Global Sports is an interesting B2B facilitator that offers Internet outsource solutions to sporting goods retailers in North America. U.S. retailers such as Dick’s, Sport Chalet and Oshman’s have extended their brands into the Internet shopping market by contracting out what would otherwise be a capital-intensive initiative to Global.

For example, online shoppers logging on to these retailers’ Web sites to purchase a baseball bat will, in fact, be accessing Global Sports’ ‘invisible’ Web site. The baseball bat will be shipped from Global’s warehouse and at no time handled by the retailer.

As with forming competitive alliances, management must strive to ensure that the facilitator will deliver on its promise in order to eliminate mistakes that could compromise their own brand in the eyes of the customer.

Private label – the brand extension

No stranger to the food industry, private labels such as Loblaw’s President’s Choice brand are more that just sub-brands, they stand on their own as legitimate brands with their own essence and expression. The exclusive association with the core brand drives incredible customer loyalty – if you want PC products and points you have to shop at the Loblaws chain.

Keep a watch out for the expansion of private labels as major retail industries such as sporting goods, hardware, and department store chains take this branding tactic to new levels.

The hired gun

Another phenomenon growing in popularity among marketers today is establishing brand partnerships with well-known experts to build credibility. For example, Michael Graves, a brand unto himself, changed the public’s perception of Target’s ability to deliver a sense of style and design quality. This renowned industrial designer is revered for the creation of hundreds of popular and stylish products ranging from appliances to furniture.

Similarly, when Wal-Mart entered the gardening arena, the company leveraged the Better Homes and Gardens magazine brand name to enter the category with credibility.


More and more, brand managers are making decisions, not as to how far the brand should expand beyond its core offering, but how deep it should grow within its area of specialty. Tesco, one of the U.K.’s most prominent food retailers, is maximizing the expression of its brand essence through the ownership of a variety of sub-brands, including everything from convenience stores to hyper-markets.

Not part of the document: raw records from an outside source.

(* ===== verification/BuddyInit.v ===== *)
(** * Initialisation of a buddy pool

    [init_pool] on a page-aligned memory range of [2 ^ M] pages builds a pool
    that satisfies the invariant of BuddyTheory.v, with one free tile that
    covers the whole range. *)

From S2P Require Import Prelude CircularList Bitops Buddy BuddyTiling BuddyTheory BuddyAlloc BuddyRegions.

(** ** Loops *)

Lemma for_each_inv (P : Z → gmap node buddy_block → Prop) f from n :
  (∀ i h, from <= i < from + Z.of_nat n → P i h → ∃ h', f i h = Done h' ∧ P (i + 1) h') →
  ∀ h, P from h → ∃ h', for_each f from n h = Done h' ∧ P (from + Z.of_nat n) h'.
Proof.
  revert from; induction n as [|n IH]; intros from Hstep h HP; cbn [for_each].
  - exists h. by rewrite Z.add_0_r.
  - destruct (Hstep from h) as (h1&E&HP1); [lia|done|]. bind_step E.
    destruct (IH (from + 1) ltac:(intros; apply Hstep; [lia|done]) h1 HP1) as (h2&E2&HP2).
    exists h2. split; [done|]. by replace (from + Z.of_nat (S n)) with (from + 1 + Z.of_nat n) by lia.
Qed.

(** ** The cleared metadata *)

Definition zero_key (M len : Z) (k : node) : Prop :=
  match k with
  | Null => False
  | WasteList => True
  | FreeList o => 0 <= o <= M
  | Block i => 0 <= i < len
  end.

Lemma zero_store_lookup M len k : zero_key M len k → zero_store M len !! k = Some zero_block.
Proof.
  intros Hk. unfold zero_store. set (kv := _ :: _).
  assert (Hall : ∀ k v, (k, v) ∈ kv → v = zero_block).
  { intros k' v. subst kv. rewrite elem_of_cons, elem_of_app. intros [?|[Hin|Hin]]; [naive_solver| |];
      apply list_elem_of_In, in_map_iff in Hin as (?&?&_); naive_solver. }
  destruct (list_to_map kv !! k) as [v|] eqn:E.
  - apply elem_of_list_to_map_2 in E. by rewrite (Hall _ _ E).
  - exfalso. apply not_elem_of_list_to_map in E. apply E.
    assert ((k, zero_block) ∈ kv) as Hin; [|by apply (list_elem_of_fmap_2 fst) in Hin].
    subst kv. destruct k as [| |o|i]; simpl in Hk; [done|set_solver| |];
      rewrite elem_of_cons, elem_of_app; right; [left|right];
      apply list_elem_of_In, in_map_iff; eexists; (split; [reflexivity|]);
      apply list_elem_of_In, elem_of_seqZ; lia.
Qed.

(** Every list of the pool is empty. *)
Definition all_empty (M : Z) (h : gmap node buddy_block) : Prop :=
  ∀ hd, is_head M hd → dll h hd [].

Lemma init_lists M len : 0 <= M →
  let h0 := zero_store M len in
  ∃ h1 h2, for_each (λ i h, list_init (FreeList i) h) 0 (Z.to_nat (M + 1)) h0 = Done h1 ∧
    list_init WasteList h1 = Done h2 ∧ all_empty M h2 ∧ payload <$> h2 = payload <$> h0.
Proof.
  intros HM h0. pose (P := λ i h, (∀ o, 0 <= o < i → dll h (FreeList o) []) ∧ payload <$> h = payload <$> h0).
  destruct (for_each_inv P (λ i h, list_init (FreeList i) h) 0 (Z.to_nat (M + 1))) with (h := h0)
    as (h1&E1&Hd1&Hp1).
  - intros i h Hi [Hd Hp]. destruct (list_init_spec (FreeList i) h) as (h'&E&Hd'&Hp'&Hfr).
    { eapply payload_eq_dom; [done|]. subst h0. rewrite zero_store_lookup; [done|simpl; lia]. }
    exists h'. split; [done|]. split; [|congruence]. intros o Ho.
    destruct (decide (o = i)) as [->|]; [done|]. apply (dll_frame h); [|apply Hd; lia].
    intros j ->%list_elem_of_singleton. apply Hfr. congruence.
  - split; [intros; lia|done].
  - destruct (list_init_spec WasteList h1) as (h2&E2&Hd2&Hp2&Hfr).
    { eapply payload_eq_dom; [done|]. subst h0. by rewrite zero_store_lookup. }
    exists h1, h2. split_and!; [done|done| |congruence].
    intros hd [->|(o&->&Ho)]; [done|]. apply (dll_frame h1); [|apply Hd1; lia].
    intros j ->%list_elem_of_singleton. by apply Hfr.
Qed.

(** State of the marking loop before block [i]. *)
Definition marked (M w len i : Z) (h : gmap node buddy_block) : Prop :=
  all_empty M h ∧ ∀ j, 0 <= j < len → ∃ b, h !! Block j = Some b ∧
    order b = 0 ∧ in_list b = false ∧ is_waste b = (w <=? j) && (j <? i).

Lemma mark_step M w len i h : 0 <= w <= i → i < len → marked M w len i h →
  ∃ h', modify (Block i) (set_is_waste true) h = Done h' ∧ marked M w len (i + 1) h'.
Proof.
  intros Hw Hi [He Hm]. destruct (Hm i) as (b&Hb&Ho&Hl&_); [lia|].
  rewrite (modify_spec _ _ _ _ Hb). eexists; split; [done|]. split.
  - intros hd Hhd. by apply (dll_data_write _ _ (set_is_waste true)), He.
  - intros j Hj. destruct (decide (j = i)) as [->|].
    + exists (set_is_waste true b). rewrite lookup_insert_eq. split_and!; try done.
      symmetry. apply andb_true_iff. rewrite Z.leb_le, Z.ltb_lt. lia.
    + destruct (Hm j Hj) as (b'&Hb'&?&?&Hw'). exists b'. rewrite lookup_insert_ne by congruence.
      split_and!; try done. rewrite Hw'. f_equal. destruct (Z.ltb_spec j i), (Z.ltb_spec j (i + 1)); lia.
Qed.

Lemma mark_waste M len w h : 0 <= M → 0 < w <= 2 ^ M → 2 ^ M < len →
  all_empty M h → payload <$> h = payload <$> zero_store M len →
  ∃ h', for_each (λ i h, modify (Block i) (set_is_waste true) h) w (Z.to_nat (2 ^ M - w)) h = Done h' ∧
    marked M w len (2 ^ M) h'.
Proof.
  intros HM Hw Hlen He Hp.
  destruct (for_each_inv (λ i h, w <= i <= 2 ^ M ∧ marked M w len i h)
    (λ i h, modify (Block i) (set_is_waste true) h) w (Z.to_nat (2 ^ M - w))) with (h := h)
    as (h'&E&_&Hm).
  - intros i h' Hi [_ Hm]. destruct (mark_step M w len i h') as (h''&E&Hm'); [lia|lia|done|].
    exists h''. split_and!; [done|lia|lia|done].
  - split; [lia|]. split; [done|]. intros j Hj.
    destruct (payload_eq_lookup _ _ (Block j) zero_block Hp) as (b&Hb&[= ? Ho Hl Hwa ?]);
      [by apply zero_store_lookup|].
    exists b. rewrite Ho, Hl, Hwa. split_and!; try done.
    destruct (Z.leb_spec w j), (Z.ltb_spec j w); try done; lia.
  - exists h'. split; [done|]. by replace (w + Z.of_nat (Z.to_nat (2 ^ M - w))) with (2 ^ M) in Hm by lia.
Qed.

In the same way, Canada’s Rona expanded its well-known hardware business to include small corner hardware stores, representation in big box home improvement centres, and everything in between.

While it is imperative for companies to define and redefine comprehensive brand strategies, the future of consumer loyalty will ultimately be decided by aggressive Market Makers seeking innovative tactics that will take their brand to the next level.